O kraksie dopiero na mecie dowiedział się włoski sprinter, który odniósł drugie kolejne zwycięstwo w Giro. - Nie wiedziałem o tym wcześniej. Nie widziałem wtedy Cavendisha, ani żadnego innego zawodnika Columbii - mówił.
Zamknął usta
- To nagroda za pracę całego zespołu, to koszulka całej Lpr wielkiego Petacchiego - mówił o sobie i swoim zespole 35-latek ze Spezii, który przekraczając linię mety położył palec na ustach, wskazując niektórym ich zamknięcie.
Petacchi stał się bowiem obiektem ataków włoskich tabloidów. - Gdy wygrywam, zawsze widzicie we mnie winę: że ktoś inny miał problem, a ja tak naprawdę nie byłem najlepszy. Zawsze znajdziecie wytłumaczenia dla moich rywali - powiedział ostro na konferencji prasowej.
- Mam wiele szacunku dla Cavendisha, ale dzisiaj to był mój świetny sprint. Dzisiaj pokazałem, że znów jestem mocny. [Tyler] Farrar był mocny, ale to ja byłem najlepszy - mówił.

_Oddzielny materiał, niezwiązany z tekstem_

(** C5: [unlock_check_secret] returns [UNLOCK_OK] only for the stored secret
    and only when no delay is pending; the retry counter is then 0 and the
    session is open. *)
Theorem unlock_ok_sound (env : unlock_env) (st st' : unlock_st) (secret : list Z) (out : check_out)
    (c f : Z) (free : nat) :
  unlock_retry_counter_fs st = Some (retry_log env) →
  counter_at (retry_log env) (u_flash st) c f (S (S (S free))) →
  bytes_ok secret → zlen secret = SHA256_DIGEST_SIZE →
  unlock_check_secret st secret = Done (st', out) → out_err out = UNLOCK_OK →
  (∃ rem, get_remaining_delay_ms st = Done rem ∧ rem ≤ 0)
  ∧ (∃ stored w, wkek_read_and_decrypt (u_wkek st) UNLOCK_SECRET_PATH SHA256_DIGEST_SIZE
                   = Done (Some stored, w)
       ∧ (bytes_ok stored → zlen stored = SHA256_DIGEST_SIZE → secret = stored))
  ∧ retry_counter_read st' = Done (UNLOCK_OK, 0)
  ∧ is_authenticated (u_auth st') = SECURE_TRUE
  ∧ auth_get_unlock_method (u_auth st') = AUTH_METHOD_UNLOCK_SECRET
  ∧ idle (delay_timer st').
Proof.
  intros Hfs Hc Hb Hl E Hok. unfold unlock_check_secret in E. apply obind_inv in E as ([st1 r] & Eb & E).
  destruct r as [out'|c1]; [injection E as <- <-; by apply unlock_check_begin_errors in Eb as [? _]|].
  destruct (unlock_check_counted _ _ _ _ _ _ _ Hfs Hc Eb) as (-> & fl & rem & -> & Hrem & Hle & Hc1).
  split; [by exists rem|]. apply obind_inv in E as ([st2 cmp] & Ec & E). destruct cmp as [err|m].
  { injection E as <- <-. simpl in Hok. subst err. unfold unlock_check_compare in Ec.
    apply obind_inv in Ec as ([[e s] st4] & Er & Ec). case_bool_decide; [by injection Ec as <- ->|].
    by apply obind_inv in Ec as (? & _ & ?). }
  destruct (unlock_check_compare_spec _ _ _ _ Hb Hl Ec) as (stored & w & Hst & -> & Hm).
  destruct m; cycle 1.
  { unfold unlock_check_wrong in E. apply obind_inv in E as (? & _ & E). apply obind_inv in E as (? & _ & E).
    case_match; by injection E as <- <-. }
  split.
  { exists stored, w. split; [done|]. intros ? ?. apply (bool_decide_eq_true_1 (secret = stored)). by rewrite <- Hm. }
  clear Hm. unfold unlock_check_success in E. apply obind_inv in E as ([err st3] & Ew & E).
  case_bool_decide as Herr; [by injection E as <- <-|].
  apply obind_inv in E as (sl & _ & E). apply obind_inv in E as (tm & Et & E).
  apply obind_inv in E as (a & Ea & [= <- <-]). apply stop_idle in Et.
  split; [|unfold auth_authenticate_unlock_secret, do_authenticate in Ea;
    apply obind_inv in Ea as (? & _ & Ea); apply obind_inv in Ea as (? & _ & Ea);
    apply obind_inv in Ea as (? & _ & [= <-]); done].
  unfold retry_counter_write, retry_fs in Ew. cbn [unlock_retry_counter_fs set_wkek set_flash] in Ew.
  rewrite Hfs in Ew. cbn [obind] in Ew. change (0 =? 0) with true in Ew. cbv iota in Ew.
  destruct (indexfs_clear_spec _ _ _ _ _ Hc1) as (ok & fl' & Ei & Hc' & _).
  cbn [u_flash set_wkek set_flash] in Ew. rewrite Ei in Ew. cbn [obind] in Ew.
  destruct ok; cbn [negb u_flash set_flash] in Ew; [|injection Ew as <- <-; discriminate Herr].
  apply obind_inv in Ew as (jw & _ & Ew). case_match; injection Ew as <- <-; [discriminate Herr|].
  by apply (retry_counter_read_spec env _ 0 FLAGS_EMPTY free).
Qed.

(** After a wrong secret the counter is one higher and persistent, the
    delay of the new count runs, and the attempts beyond [ATTEMPT_LIMIT] - and
    only those - take the limit response, which asks the key manager to wipe
    the wallet when the device is configured so. *)
Theorem unlock_wrong_spec (env : unlock_env) (st st' : unlock_st) (secret : list Z) (out : check_out)
    (c f : Z) (free : nat) :
  unlock_retry_counter_fs st = Some (retry_log env) →
  counter_at (retry_log env) (u_flash st) c f (S (S (S free))) →
  unlock_check_secret st secret = Done (st', out) → is_wrong (out_err out) = 1%nat →
  retry_counter_read st' = Done (UNLOCK_OK, c + 1) ∧ out_count out = Some (c + 1)
  ∧ (0 < delay_of (Z.to_nat (c + 1)) → armed (delay_timer st') (delay_of (Z.to_nat (c + 1)))
       ∧ out_delay out = Some (delay_of (Z.to_nat (c + 1))))
  ∧ out_err out = (if ATTEMPT_LIMIT <? c + 1 then UNLOCK_LIMIT_RESPONSE_TAKEN else UNLOCK_WRONG_SECRET)
  ∧ wipe_requests st' =
      (if (ATTEMPT_LIMIT <? c + 1) && (limit_response st =? RESPONSE_WIPE_STATE)
       then S (wipe_requests st) else wipe_requests st).
Proof.
  intros Hfs Hc E Hw. unfold unlock_check_secret in E. apply obind_inv in E as ([st1 r] & Eb & E).
  destruct r as [out'|c1]; [injection E as <- <-; apply unlock_check_begin_errors in Eb as [_ Hw0]; congruence|].
  destruct (unlock_check_counted _ _ _ _ _ _ _ Hfs Hc Eb) as (-> & fl & rem & -> & _ & _ & Hc1).
  apply obind_inv in E as ([st2 cmp] & Ec & E).
  apply unlock_check_compare_frame in Ec as Hframe. destruct Hframe as [w ->].
  destruct cmp as [err|[|]].
  { injection E as <- <-. unfold unlock_check_compare, unlock_secret_read in Ec.
    apply obind_inv in Ec as ([[e s] st4] & Er & Ec). apply obind_inv in Er as ([[b|] w'] & _ & [= <- <- <-]).
    - cbn in Ec. by apply obind_inv in Ec as (? & _ & ?).
    - by injection Ec as _ <-. }
  { unfold unlock_check_success in E. apply obind_inv in E as ([err st3] & _ & E).
    case_bool_decide; [by injection E as <- <-|].
    do 3 (apply obind_inv in E as (? & _ & E)). by injection E as <- <-. }
  unfold unlock_check_wrong in E. apply obind_inv in E as (st3 & Ed & E).
  apply obind_inv in E as (rem2 & Er & E). pose proof (counter_range _ _ _ _ _ Hc).
  set (st2 := set_wkek (set_flash st fl) w) in Ed.
  unfold begin_delay in Ed. rewrite (get_delay_spec env st2 (c + 1) FLAGS_EMPTY (S free) Hfs Hc1) in Ed.
  cbn [obind] in Ed. rewrite (proj2 (Z.eqb_neq (c + 1) 0)) in Ed by lia.
  change (FLAGS_EMPTY =? DELAY_COMPLETE) with false in Ed. cbn [orb] in Ed. cbv iota in Ed.
  set (dl := delay_of (Z.to_nat (c + 1))) in *. pose proof (delay_of_range (Z.to_nat (c + 1))).
  assert (Hst3 : ∃ sl tm, st3 = set_delay_timer (set_auth st2 (set_auth_sleep (u_auth st2) sl)) tm
    ∧ (0 < dl → armed tm dl ∧ tm_active tm = true) ∨ st3 = st2 ∧ dl = 0).
  { destruct (dl =? 0) eqn:E0; btest.
    - injection Ed as <-. by exists (auth_sleep (u_auth st)), (delay_timer st); right.
    - apply obind_inv in Ed as (sl & _ & Ed). apply obind_inv in Ed as (tm & Et & [= <-]).
      exists sl, tm. left. split; [done|]. intros. by apply start_armed in Et. }
  assert (Hres : u_flash st3 = fl ∧ unlock_retry_counter_fs st3 = Some (retry_log env)
    ∧ wipe_requests st3 = wipe_requests st ∧ limit_response st3 = limit_response st
    ∧ (0 < dl → armed (delay_timer st3) dl ∧ rem2 = dl)).
  { destruct Hst3 as (sl & tm & [[-> Ha]|[-> Hz]]); split_and!; try done; [|lia].
    intros Hpos. destruct (Ha Hpos) as [Ha' Hact]. split; [done|].
    rewrite (remaining_pending _ dl) in Er; [by injection Er|done|done|lia]. }
  destruct Hres as (Hfl & Hfs3 & Hwr & Hlr & Htm). rewrite <- Hlr, <- Hwr.
  destruct (ATTEMPT_LIMIT <? c + 1); injection E as <- <-; simpl.
  - unfold perform_limit_response. split_and!.
    + eapply (retry_counter_read_spec env _ (c + 1) FLAGS_EMPTY (S free)); repeat case_match; simpl; by rewrite ?Hfl.
    + done.
    + intros [? ->]%Htm. by repeat case_match.
    + done.
    + unfold RESPONSE_DELAY, RESPONSE_WIPE_STATE in *. repeat case_match; btest; try done; congruence.
  - split_and!; try done.
    + eapply (retry_counter_read_spec env _ (c + 1) FLAGS_EMPTY (S free)); [done|by rewrite Hfl].
    + by intros [? ->]%Htm.
Qed.

Context `{!LittlefsLaws L}.

(** Once [unlock_wipe_state] has removed the secret file no secret
    unlocks the device: every attempt is answered with
    [UNLOCK_NO_SECRET_PROVISIONED] and changes nothing. *)
Theorem unlock_wipe_spec (st st' : unlock_st) (s : fs_ctx L) (secret : list Z) :
  fs_remove (wkek_fs (u_wkek st)) UNLOCK_SECRET_PATH = (0, s) →
  unlock_wipe_state st = Done st' →
  unlock_check_secret st' secret = Done (st', mk_out UNLOCK_NO_SECRET_PROVISIONED None None).
Proof.
  intros Hrm E. unfold unlock_wipe_state in E. rewrite Hrm in E.
  destruct (fs_remove s LIMIT_RESPONSE_PATH) as [r2 s2] eqn:E2.
  destruct (fs_remove_spec _ _ _ _ Hrm) as (_ & Hgone & _). specialize (Hgone eq_refl).
  destruct (fs_remove_spec _ _ _ _ E2) as (Hkeep & _). apply obind_inv in E as ([err st1] & Er & [= <-]).
  assert (Hfs : wkek_fs (u_wkek st1) = s2).
  { unfold unlock_reset_retry_counter in Er. case_match; [by injection Er as _ <-|].
    apply obind_inv in Er as ([e1 c1] & _ & Er). case_bool_decide; [by injection Er as _ <-|].
    case_match; [by injection Er as _ <-|]. unfold retry_counter_write in Er.
    apply obind_inv in Er as (fs & _ & Er). apply obind_inv in Er as ([ok fl] & _ & Er).
    case_match; [by injection Er as _ <-|]. apply obind_inv in Er as (jw & _ & Er).
    case_match; by injection Er as _ <-. }
  unfold unlock_check_secret, unlock_check_begin, unlock_secret_exists. rewrite Hfs.
  destruct (fs_file_exists s2 UNLOCK_SECRET_PATH) eqn:Ex; [|by rewrite orb_true_r].
  apply fs_file_exists_data in Ex. rewrite Hkeep, Hgone in Ex by done. by destruct Ex.
Qed.
End Unlock.
Arguments unlock_st : clear implicits.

Petacchi poprzez oba tegoroczne zwycięstwa w Giro obalił teorię, że może wygrywać tylko wtedy, gdy na ostatnich metrach rozprowadzają go jego słynni koledzy: Alberto Ongarato i Lorenzo Bernucci, których w wyścigu nie ma. - Ale są pomocnicy z Garmin i [Columbia] Highroad, więc jeżeli moi partnerzy "dowiozą" mnie na pięć kilometrów przed metę, to mi wystarczy, bo mogę potem wykorzystać rywali i siąść na ich kole - wyjaśnił.
Sam jest świadom, że nie będzie w stanie utrzymać różowej koszulki po etapie wtorkowym, który kończy się podjazdem. - Myślę, że założy ją tam [Danilo] Di Luca - uśmiechnął się na wspomnienie o swoim liderze z ekipy Lpr.
- Pojechaliśmy dobrze w czasówce [czwarta pozycja], więc mamy pewną przewagę nad innymi. Zauważyłem, że Armstrong i Leipheimer są mocni, więc dobrze będzie przystąpić z pewnym bagażem do jazdy na czas w Cinque Terre - wybiegł już myślami do 12. etapu.
Ostatni raz różową koszulkę założył Petacchi 17 maja 2003 roku w Avezzano. W tamtej edycji Giro wygrał sześć etapów. Rok potem pobił swój wynik: odniósł dziewięć wygranych. W sumie w "różowym wyścigu" ma na koncie 21 etapowych triumfów. Oficjalnie, bo sam liczy sobie jedną drużynową jazdę na czas i etapy anulowane przez dyskwalifikację (sprawa salbutamolu).
- Nie wierzę, że wydarzy się coś ważnego - mówi o etapie wtorkowym. - Giro jest długi i marnowanie energii na czwartym etapie byłoby błędem. Wielcy będą czuwali - dodaje.
Żal Viscontiego
- Złamałem dwa promienie - przyznał Filippo Pozzato (Katiusza), wyprzedzony na finiszu. - Straciłem też potencjał, nawet jeśli pokonanie Petacchiego byłoby bardzo trudne - dodał.
Marzio Bruseghin, który dwa z trzech zwycięstw w swojej karierze odniósł w Giro, został skontrowany na własnej ziemi. - To było jedyne miejsce, gdzie mogłem zaatakować [3 km przed metą]. Chcę podziękować wszystkim tym ludziom, którzy mnie dopingowali - mówił o swoich de facto sąsiadach. - Można powiedzieć, że granica, gdzie jestem lubiany, leży tam, gdzie kończy się produkcja prosecco - śmiał się mając na myśli popularne wino, reklamowane na trasie.
Popularny hodowca osiołków, który podczas lokalnych obchodów karnawału sam został przebrany za osła, przyznał, że poniedziałek w jego rodzinnych stronach (urodził się w Conegliano) był najpiękniejszym dniem w karierze z punktu widzenia emocjonalnego.
Prześcignięty na 200 m przed metą Giovanni Visconti (ISD) żałował końcówki. - Lepiej byłoby zająć piąte czy szóste miejsce w sprincie - przyznał.